Untuk itu, Sekjen Timboel meminta pemerintah agar instrumen Omnibus Law melibatkan para pemangku kepentingan termasuk serikat pekerja/buruh (SP/SB) diharapkan bisa memahami tujuan UU cipta lapangan kerja itu.
Ke-71 UU yang dirancang instrumen Omnibus Law itu, katanya, sebuah peraturan perundang-undangan yang mengandung lebih dari satu muatan pengaturan, dengan tujuan untuk menciptakan sebuah peraturan mandiri tanpa terikat (atau setidaknya dapat menegasikan) dengan peraturan lain.

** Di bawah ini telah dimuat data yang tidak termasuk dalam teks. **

(* ===== verification/Freshness.v ===== *)
(** * internal/scheduler/freshness.go: US regular-session bars and freshness

    The bars of a session, the latest due bar, the trading time between two
    instants and the freshness projection, against an abstract trading
    calendar; a nil calendar is one whose location is nil. The session loops
    have [session_fuel] iterations, enough for any calendar of the interface. *)
From S2P Require Import Prelude Errors GoStrings GoTime External Domain Calendar CalendarFacts Window.

Definition MarketStateOpen : string := "open".
Definition MarketStateClosed : string := "closed".
Definition FreshnessStatusFresh : string := "fresh".
Definition FreshnessStatusDelayed : string := "delayed".
Definition FreshnessStatusUnknown : string := "unknown".
Definition FreshnessStatusNotApplicable : string := "not_applicable".

Record USFreshnessInput := mkUSFreshnessInput {
  fi_ObservedAt : Time; fi_Interval : string; fi_CloseDelay : Duration; fi_LastClosedOpenTime : option Time }.

Record USFreshnessResult := mkUSFreshnessResult {
  fr_MarketState : string; fr_FreshnessStatus : string; fr_DataDelaySeconds : option Z;
  fr_ExpectedOpenTime : option Time; fr_ExpectedCloseTime : option Time; fr_NextMarketOpenAt : option Time }.

Record scheduledUSBar := mkScheduledUSBar { usbar_open : Time; usbar_close : Time }.

(** ** The bars of one session *)
Fixpoint hour_bars (fuel : nat) (open close : Time) : result (list scheduledUSBar) :=
  if Before open close then
    match fuel with
    | O => Diverge
    | S fuel =>
        let closeAt := Add open Hour in
        let closeAt := if After closeAt close then close else closeAt in
        bars <- hour_bars fuel closeAt close ;; Ok (mkScheduledUSBar open closeAt :: bars)
    end
  else Ok [].

Definition hour_fuel (open close : Time) : nat := Z.to_nat ((close - open) / Hour + 1).

Definition barsForUSSession (session : MarketSession) (interval : string) : result (list scheduledUSBar) :=
  session_Validate session ;;;
  if interval =s BarInterval1Day then
    let date := session_Date session in
    Ok [mkScheduledUSBar (Date_UTC (date_Year date) (date_Month date) (date_Day date) 0 0) (session_Close session)]
  else if interval =s BarInterval1Hour then
    hour_bars (hour_fuel (session_Open session) (session_Close session)) (session_Open session) (session_Close session)
  else Err (invalidWindow "unsupported US bar interval").

(** ** The latest due bar *)
Definition session_fuel : nat := 1200.
Lemma session_fuel_value : Z.of_nat session_fuel = 1200.
Proof. reflexivity. Qed.
#[global] Opaque session_fuel.

(** [for index := len(bars) - 1; index >= 0; index--]: the last due bar. *)
Definition last_due_bar (bars : list scheduledUSBar) (observedAt : Time) (delay : Duration) : option scheduledUSBar :=
  List.find (fun bar => negb (After (Add (usbar_close bar) delay) observedAt)) (rev bars).

Section WithCalendar.
Context (calendar : TradingCalendar).

Fixpoint latestEligibleUSBar (fuel : nat) (session : MarketSession) (interval : string) (observedAt : Time)
    (delay : Duration) : result (option scheduledUSBar) :=
  match fuel with
  | O => Diverge
  | S fuel =>
      bars <- barsForUSSession session interval ;;
      match last_due_bar bars observedAt delay with
      | Some bar => Ok (Some bar)
      | None =>
          match cal_PreviousSession calendar (session_Open session) with
          | Ok previous => latestEligibleUSBar fuel previous interval observedAt delay
          | Err e => failif negb (errors_Is e ErrCalendarOutOfRange), e ;; Ok None
          | Diverge => Diverge
          end
      end
  end.

Definition usBarForOpen (interval : string) (open : Time) : result scheduledUSBar :=
  failif IsZero open, invalidWindow "US bar open time is required" ;;
  date <- (if interval =s BarInterval1Day then UTCDate open else DateInLocation open (cal_Location calendar)) ;;
  found <- cal_SessionForDate calendar date ;;
  match found with
  | None => Err (invalidWindow "US bar open time belongs to a closed market date")
  | Some session =>
      bars <- barsForUSSession session interval ;;
      match List.find (fun bar => Equal (usbar_open bar) open) bars with
      | Some bar => Ok bar
      | None => Err (invalidWindow "US bar open time is not aligned to a regular-session bar")
      end
  end.

(** ** Trading time between two instants *)
Fixpoint trading_loop (fuel : nat) (cursor to : Time) (total : Duration) : result Duration :=
  if Before cursor to then
    match fuel with
    | O => Diverge
    | S fuel =>
        let* (found, active) := cal_SessionAt calendar cursor ;;
        session <- (if active : bool then Ok found else cal_NextSession calendar cursor) ;;
        let start := if Before cursor (session_Open session) then session_Open session else cursor in
        let stop := if After to (session_Close session) then session_Close session else to in
        let total := if Before start stop then wrap64 (total + Sub stop start) else total in
        if negb (Before (session_Close session) to) then Ok total
        else trading_loop fuel (session_Close session) to total
    end
  else Ok total.

Definition regularTradingDuration (from to : Time) : result Duration :=
  if negb (Before from to) then Ok 0 else trading_loop session_fuel from to 0.

(** ** Freshness *)
Definition CalculateUSFreshness (input : USFreshnessInput) : result USFreshnessResult :=
  failif is_nil (cal_Location calendar), Plain "US freshness trading calendar is required" ;;
  failif IsZero (fi_ObservedAt input), invalidWindow "freshness observed time is required" ;;
  failif fi_CloseDelay input <? 0, invalidWindow "freshness close delay cannot be negative" ;;
  durationForInterval (fi_Interval input) ;;;
  let observedAt := fi_ObservedAt input in
  let* (currentSession, open) := wrap "resolve US market state" (cal_SessionAt calendar observedAt) ;;
  if negb open then
    nextSession <- wrap "resolve next US market open" (cal_NextSession calendar observedAt) ;;
    Ok (mkUSFreshnessResult MarketStateClosed FreshnessStatusNotApplicable None None None
          (Some (session_Open nextSession)))
  else
    found <- wrap "resolve expected US bar"
      (latestEligibleUSBar session_fuel currentSession (fi_Interval input) observedAt (fi_CloseDelay input)) ;;
    match found with
    | None => Ok (mkUSFreshnessResult MarketStateOpen FreshnessStatusUnknown None None None None)
    | Some expected =>
        let result status delay := mkUSFreshnessResult MarketStateOpen status delay
          (Some (usbar_open expected)) (Some (usbar_close expected)) None in
        match fi_LastClosedOpenTime input with
        | None => Ok (result FreshnessStatusUnknown None)
        | Some last =>
            actual <- wrap "resolve last closed US bar" (usBarForOpen (fi_Interval input) last) ;;
            failif After (usbar_close actual) observedAt,
                   invalidWindow "last closed US bar has not closed at the observed time" ;;
            if negb (Before (usbar_open actual) (usbar_open expected)) then
              Ok (result FreshnessStatusFresh (Some 0))
            else
              delay <- wrap "calculate US data delay"
                (regularTradingDuration (usbar_close actual) (usbar_close expected)) ;;
              Ok (result FreshnessStatusDelayed (Some (Z.quot delay Second)))
        end
    end.

(** The window of the latest due bar, going back from a session; [None] is a
    nil window: nothing is due, or the calendar does not reach back. *)
Definition window_from_session (interval trigger : string) (observedAt : Time) (delay : Duration)
    (session : MarketSession) : result (option CollectionWindow) :=
  found <- latestEligibleUSBar session_fuel session interval observedAt delay ;;
  match found with
  | None => Ok None
  | Some bar => Ok (Some (mkCollectionWindow interval trigger (usbar_open bar) (usbar_close bar)
                            (Add (usbar_close bar) delay)))
  end.

Definition window_from_previous (interval trigger : string) (observedAt : Time) (delay : Duration) : result (option CollectionWindow) :=
  match cal_PreviousSession calendar observedAt with
  | Ok session => window_from_session interval trigger observedAt delay session
  | Err e => failif negb (errors_Is e ErrCalendarOutOfRange), e ;; Ok None
  | Diverge => Diverge
  end.

Definition CalculateLatestUSWindow (interval trigger : string) (observedAt : Time) (delay : Duration) : result (option CollectionWindow) :=
  failif is_nil (cal_Location calendar) || IsZero observedAt || (delay <? 0)
         || ((trigger <>s WindowTriggerClose) && (trigger <>s WindowTriggerRevision)),
         invalidWindow "latest US window input is invalid" ;;
  durationForInterval interval ;;;
  date <- DateInLocation observedAt (cal_Location calendar) ;;
  found <- cal_SessionForDate calendar date ;;
  match found with
  | Some session =>
      if Before observedAt (session_Open session) then window_from_previous interval trigger observedAt delay
      else window_from_session interval trigger observedAt delay session
  | None => window_from_previous interval trigger observedAt delay
  end.
End WithCalendar.
Lemma continuous_loop_spec fuel i d delay last open ws : 0 < d -> (bar_count d open last <= fuel)%nat ->
  continuous_loop fuel i d delay 0 last open ws = Ok (ws ++ bars_from i d delay (bar_count d open last) open).
Proof.
  intros Hd. revert open ws. induction fuel as [|fuel IH]; intros open ws Hf.
  - unfold bar_count in *. cbn [continuous_loop limit_allows Z.leb orb andb]. unfold limit_allows, After. simpl.
    destruct (Z.ltb_spec last open); [by rewrite app_nil_r |].
    pose proof (Z.div_pos (last - open) d ltac:(lia) Hd). lia.
  - cbn [continuous_loop]. unfold limit_allows, After. simpl. unfold bar_count in *.
    destruct (Z.ltb_spec last open) as [|Hle]; [by rewrite app_nil_r |]. simpl.
    pose proof (Z.div_pos (last - open) d ltac:(lia) Hd) as Hq.
    replace (Z.to_nat ((last - open) / d + 1)) with (S (Z.to_nat ((last - open) / d))) in * by lia.
    rewrite bars_from_S. unfold Add.
    assert (bar_count d (open + d) last = Z.to_nat ((last - open) / d)) as Hc.
    { unfold bar_count. destruct (Z.ltb_spec last (open + d)) as [Hlt | Hge].
      - rewrite Z.div_small by lia. reflexivity.
      - replace (last - (open + d)) with (last - open + (-1) * d) by lia. rewrite Z.div_add by lia. f_equal. lia. }
    rewrite IH; unfold bar_count in Hc; rewrite Hc; [| lia]. rewrite <- app_assoc. reflexivity.
Qed.

(** The first bar of the list: the one containing the boundary's next instant. *)
Lemma first_open_spec d boundary : 0 < d ->
  let t := Truncate boundary d in
  let open := if negb (After (Add t d) boundary) then Add t d else t in
  open = t /\ boundary - d < open <= boundary.
Proof.
  intros Hd t. pose proof (Truncate_le boundary d Hd) as Hl. fold t in Hl. unfold After, Add.
  destruct (Z.ltb_spec boundary (t + d)); simpl; lia.
Qed.

Lemma expectedContinuousWindows_ok interval boundary latest delay d : durationForInterval interval = Ok d ->
  expectedContinuousWindows interval boundary latest delay 0 =
  Ok (bars_from interval d delay (bar_count d (Truncate boundary d) (win_RangeStart latest)) (Truncate boundary d)).
Proof.
  intros Hd. unfold expectedContinuousWindows. rewrite Hd. simpl. pose proof (durationForInterval_pos _ _ Hd) as Hp.
  destruct (first_open_spec d boundary Hp) as [-> _].
  rewrite continuous_loop_spec; [reflexivity | exact Hp |].
  unfold bar_count, continuous_fuel. case_if; lia.
Qed.

Lemma bars_from_In i d delay n open w : In w (bars_from i d delay n open) <->
  exists k, 0 <= k < Z.of_nat n /\ w = continuous_window i d delay (open + k * d).
Proof.
  unfold bars_from. rewrite in_map_iff. split.
  - intros (k & <- & Hk%in_seq). exists (Z.of_nat k). split; [lia | reflexivity].
  - intros (k & Hk & ->). exists (Z.to_nat k). rewrite in_seq, Z2Nat.id by lia. split; [reflexivity | lia].
Qed.

(** ** Missing groups *)
Section Groups.
Context (present : gset Z) (maximumBars maximumGroups : Z).

Definition missing (w : CollectionWindow) : bool := negb (nano_present present (win_RangeStart w)).
Lemma batch_Validate_due b : batch_Validate b = Ok tt ->
  exists due, run_ScheduledAt (batch_Run b) = Some due /\ task_RangeEnd (batch_Task b) <= due <= run_CreatedAt (batch_Run b).
Proof.
  unfold batch_Validate. intros H. cbv zeta in H. destruct (_ && _) in H; [discriminate |].
  destruct (run_ScheduledAt (batch_Run b)) as [due|]; [| rewrite !orb_true_r in H; discriminate].
  exists due. split; [reflexivity |]. simpl opt_test in H. unfold After in H.
  destruct (Z.ltb_spec (run_CreatedAt (batch_Run b)) due); [rewrite ?orb_true_r in H; discriminate |].
  destruct (Z.ltb_spec due (task_RangeEnd (batch_Task b))); [rewrite ?orb_true_r in H; discriminate |]. lia.
Qed.

Lemma newBatch_good I target window observedAt : safe I newID (fun _ => True) ->
  safe I (newBatch newID scheduler target window observedAt) (good_batch observedAt).
Proof.
  intros Hid. unfold newBatch, newScheduledID.
  assert (forall kind f, safe I (mwrap kind (id <-- newID ;;
    mfailif negb (validScheduledID id) || f id, Sentinel ErrInvalidData ;; mret id)) (fun _ => True)) as Hn.
  { intros kind f. apply safe_wrap. eapply safe_bind; [exact Hid |]. intros id _. apply safe_failif. intros _. by apply safe_ret. }
  eapply safe_bind; [apply Hn |]. intros rid _. eapply safe_bind; [apply Hn |]. intros tid _. cbv zeta.
  match goal with |- safe _ (mbind (mlift (wrap _ (batch_Validate ?b))) _) _ =>
    apply (safe_bind _ _ _ (fun _ => batch_Validate b = Ok tt)) end.
  { apply safe_lift. intros [] Hv. apply wrap_ok in Hv. exact Hv. }
  intros _ Hv. apply safe_ret. destruct (batch_Validate_due _ Hv) as (due & Hs & Hd). simpl in *.
  split; [exact Hv |]. split; [reflexivity |]. split; [reflexivity |]. exists due. auto.
Qed.

(** *** Invariants of the store *)
Section Invariant.
Context (I : W -> Prop) (observedAt : Time).
Context (Hid : safe I newID (fun _ => True))
        (Hlist : forall a n t, safe I (ListSchedulingTargets a n t) (fun _ => True))
        (Hckpt : forall id, safe I (LoadSchedulingCheckpoint id) (fun _ => True))
        (Hbars : forall t a b, safe I (ListClosedBarOpenTimes t a b) (fun _ => True))
        (Hcreate : forall b, good_batch observedAt b -> safe I (CreateScheduledBatch b) (fun _ => True)).

Definition onW (s : W * IncrementalResult) : Prop := I (fst s).

Lemma safe_store {A} (c : M W A) Q : safe I c Q -> safe onW (store c) Q.
Proof. intros Hc [w r] Hw. unfold store. simpl. destruct (Hc w Hw). destruct (c w). auto. Qed.
Lemma safe_bump f : safe onW (@bump W f) (fun _ => True).
Proof. intros [w r] Hw. split; [exact Hw | auto]. Qed.
Lemma safe_any {A} (r : result A) : safe I (mlift r) (fun _ => True).
Proof. by apply safe_lift. Qed.

Lemma safe_checkpointBoundary target latest delay ckpt :
  safe I (checkpointBoundary scheduler target latest delay ckpt) (fun _ => True).
Proof.
  unfold checkpointBoundary. destruct ckpt as [c|]; [| by apply safe_ret].
  eapply safe_bind; [apply safe_any |]. intros _ _. destruct (ckpt_LastClosedOpenTime c); [| by apply safe_ret].
  eapply safe_bind; [apply safe_any |]. intros bar _. eapply safe_bind; [apply safe_any |]. intros prefix _.
  destruct (span_of prefix) as [[a b]|]; [| by apply safe_ret].
  eapply safe_bind; [apply safe_wrap, Hbars |]. intros ex _. by apply safe_ret.
Qed.

Lemma safe_catchUp target delay : safe I (catchUpWindows scheduler target delay observedAt) (fun _ => True).
Proof.
  unfold catchUpWindows. eapply safe_bind; [apply safe_any |]. intros [latest|] _; [| by apply safe_ret].
  case_if; [by apply safe_ret |]. eapply safe_bind; [apply safe_wrap, Hckpt |]. intros ckpt _.
  eapply safe_bind; [apply safe_checkpointBoundary |]. intros bd _. eapply safe_bind; [apply safe_any |]. intros cs _.
  destruct (span_of cs) as [[a b]|]; [| by apply safe_ret].
  eapply safe_bind; [apply safe_wrap, Hbars |]. intros ex _. by apply safe_ret.
Qed.

Lemma safe_create_batches target ws : safe onW (create_batches newID scheduler target observedAt ws) (fun _ => True).
Proof.
  induction ws as [|w ws IH]; [by apply safe_ret |]. cbn [create_batches].
  eapply safe_bind; [apply safe_bump |]. intros _ _.
  eapply safe_bind; [apply safe_store, newBatch_good, Hid |]. intros b Hb.
  eapply safe_bind; [apply safe_wrap, safe_store, Hcreate, Hb |]. intros created _.
  eapply safe_bind; [apply safe_bump |]. intros _ _. exact IH.
Qed.

Lemma safe_trigger target policy trigger :
  safe onW (schedule_trigger newID scheduler target policy observedAt trigger) (fun _ => True).
Proof.
  unfold schedule_trigger. eapply safe_bind; [by apply (safe_lift onW _ (fun _ => True)) |]. intros [delay|] _; [| by apply safe_ret].
  eapply safe_bind; [| intros ws _; apply safe_create_batches].
  apply safe_wrap, safe_store. unfold trigger_windows. case_if; [apply safe_catchUp |].
  eapply safe_bind; [apply safe_any |]. intros w _. by apply safe_ret.
Qed.

Lemma safe_targets ts : safe onW (schedule_targets newID scheduler ts observedAt) (fun _ => True).
Proof.
  induction ts as [|t ts IH]; [by apply safe_ret |]. cbn [schedule_targets]. eapply safe_bind; [| intros _ _; exact IH].
  unfold schedule_target. eapply safe_bind; [apply safe_bump |]. intros _ _.
  eapply safe_bind; [by apply (safe_lift onW _ (fun _ => True)) |]. intros _ _.
  eapply safe_bind; [by apply (safe_lift onW _ (fun _ => True)) |]. intros p _.
  eapply safe_bind; [apply safe_trigger |]. intros _ _. apply safe_trigger.
Qed.

Lemma safe_scan fuel after : safe onW (scan_pages newID scheduler fuel observedAt after) (fun _ => True).
Proof.
  revert after. induction fuel as [|fuel IH]; intros after; [by apply safe_lift |]. cbn [scan_pages].
  eapply safe_bind; [apply safe_wrap, safe_store, Hlist |]. intros page _. apply safe_failif. intros _.
  eapply safe_bind; [apply safe_targets |]. intros _ _. destruct (page_NextAfterID page); [| by apply safe_ret].
  apply safe_failif. intros _. apply IH.
Qed.
End Invariant.

(** *** Termination: no loop below the pages diverges *)
Section Finishes.
Context (Hid : finishes newID)
        (Hlist : forall a n t, finishes (ListSchedulingTargets a n t))
        (Hckpt : forall id, finishes (LoadSchedulingCheckpoint id))
        (Hbars : forall t a b, finishes (ListClosedBarOpenTimes t a b))
        (Hcreate : forall b, finishes (CreateScheduledBatch b))
        (Hrecover : forall t, finishes (RecoverExpiredTasks t)).
(** ** Quotes *)
Record ProviderQuote := mkProviderQuote {
  pq_ProviderInstrumentID : ID; pq_InstrumentID : ID; pq_AssetID : ID; pq_ProviderCode : Code;
  pq_LastPrice : Decimal; pq_BidPrice : option Decimal; pq_BidSize : option Decimal;
  pq_AskPrice : option Decimal; pq_AskSize : option Decimal; pq_Open24H : option Decimal;
  pq_High24H : option Decimal; pq_Low24H : option Decimal; pq_BaseVolume24H : option Decimal;
  pq_QuoteVolume24H : option Decimal; pq_MarketTime : Time; pq_ReceivedAt : Time; pq_RawPayload : string }.

Definition providerQuote_Validate (q : ProviderQuote) : result unit :=
  failif id_IsZero (pq_AssetID q) || code_IsZero (pq_ProviderCode q),
         invalidContract "quote asset ID and provider code are required" ;;
  wrap "validate provider quote" (NewQuote {|
    quote_InstrumentID := pq_InstrumentID q; quote_ProviderInstrumentID := pq_ProviderInstrumentID q;
    quote_MarketTime := pq_MarketTime q; quote_LastPrice := pq_LastPrice q; quote_BidPrice := pq_BidPrice q;
    quote_BidSize := pq_BidSize q; quote_AskPrice := pq_AskPrice q; quote_AskSize := pq_AskSize q;
    quote_Open24H := pq_Open24H q; quote_High24H := pq_High24H q; quote_Low24H := pq_Low24H q;
    quote_BaseVolume24H := pq_BaseVolume24H q; quote_QuoteVolume24H := pq_QuoteVolume24H q;
    quote_QualityStatus := QualityStatusUnchecked; quote_CollectedAt := pq_ReceivedAt q; quote_Metadata := "{}" |}) ;;;
  failif negb (validOptionalJSON (pq_RawPayload q)), invalidContract "quote raw payload is invalid JSON" ;;
  Ok tt.

Definition quote_ValidateFor (q : ProviderQuote) (r : ProviderInstrumentRef) : result unit :=
  reference_Validate r ;;;
  providerQuote_Validate q ;;;
  failif (pq_ProviderInstrumentID q <>id ref_ProviderInstrumentID r) || (pq_InstrumentID q <>id ref_InstrumentID r)
         || (pq_AssetID q <>id ref_AssetID r) || (pq_ProviderCode q <>s ref_ProviderCode r),
         invalidContract "quote does not match provider instrument reference" ;;
  Ok tt.

(** The two loops of the batch check: the requested references by mapping ID,
    then the results against them. *)
Fixpoint requested_references (providerCode : Code) (requested : gmap ID ProviderInstrumentRef)
    (references : list ProviderInstrumentRef) : result (gmap ID ProviderInstrumentRef) :=
  match references with
  | [] => Ok requested
  | r :: rest =>
      reference_Validate r ;;;
      failif ref_ProviderCode r <>s providerCode, invalidContract "quote reference belongs to another provider" ;;
      failif not_nil (requested !! ref_ProviderInstrumentID r), invalidContract "quote reference is duplicated" ;;
      requested_references providerCode (<[ref_ProviderInstrumentID r := r]> requested) rest
  end.

Fixpoint validate_quotes (requested : gmap ID ProviderInstrumentRef) (seen : gset ID) (quotes : list ProviderQuote) : result unit :=
  match quotes with
  | [] => Ok tt
  | q :: rest =>
      match requested !! pq_ProviderInstrumentID q with
      | None => Err (invalidContract "quote result was not requested")
      | Some r =>
          failif bool_decide (pq_ProviderInstrumentID q ∈ seen), invalidContract "quote result is duplicated" ;;
          quote_ValidateFor q r ;;;
          validate_quotes requested ({[pq_ProviderInstrumentID q]} ∪ seen) rest
      end
  end.

Definition ValidateLatestQuoteBatch (providerCode : Code) (references : list ProviderInstrumentRef)
    (quotes : list ProviderQuote) : result unit :=
  failif code_IsZero providerCode || (llen references =? 0),
         invalidContract "provider code and quote references are required" ;;
  requested <- requested_references providerCode ∅ references ;;
  validate_quotes requested ∅ quotes.

(** ** Bars *)
Record ProviderBar := mkProviderBar {
  pb_ProviderInstrumentID : ID; pb_InstrumentID : ID; pb_AssetID : ID; pb_ProviderCode : Code;
  pb_Interval : string; pb_OpenTime : Time; pb_CloseTime : Time; pb_Open : Decimal; pb_High : Decimal;
  pb_Low : Decimal; pb_Close : Decimal; pb_BaseVolume : option Decimal; pb_QuoteVolume : option Decimal;
  pb_TradeCount : option Z; pb_IsClosed : bool; pb_ProviderUpdatedAt : option Time; pb_ReceivedAt : Time;
  pb_RawPayload : string }.

(** The domain bar of a provider bar. *)
Definition bar_of_provider (b : ProviderBar) (quality rawHash metadata : string) : Bar := {|
  bar_InstrumentID := pb_InstrumentID b; bar_ProviderInstrumentID := pb_ProviderInstrumentID b;
  bar_Interval := pb_Interval b; bar_OpenTime := pb_OpenTime b; bar_Revision := 0;
  bar_CloseTime := pb_CloseTime b; bar_OpenPrice := pb_Open b; bar_HighPrice := pb_High b;
  bar_LowPrice := pb_Low b; bar_ClosePrice := pb_Close b; bar_BaseVolume := pb_BaseVolume b;
  bar_QuoteVolume := pb_QuoteVolume b; bar_TradeCount := pb_TradeCount b; bar_IsClosed := pb_IsClosed b;
  bar_IsCurrent := false; bar_QualityStatus := quality; bar_ProviderUpdatedAt := pb_ProviderUpdatedAt b;
  bar_CollectedAt := pb_ReceivedAt b; bar_RawHash := rawHash; bar_Metadata := metadata |}.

Dari 71 UU tersebut dibagi dalam 6 Klaster Omnibus Law yaitu klaster pertama, Persyaratan Investasi terdiri dari 15 UU, kedua, Kegiatan Usaha Berbasis Risiko yang terdiri Perizinan Dasar (Lokasi, Lingkungan, IMB dan SLF 9 UU dan Perizinan Sektor 45 UU), ketiga, Penataan Kewenangan 2 UU, keempat, Pembinaan dan Pengawasan 20 UU, kelima, Sanksi 46 UU; dan keenam, Pedukung Ekosistem (Kemudahan dan Insentif 8 UU). (rinaldi/ys)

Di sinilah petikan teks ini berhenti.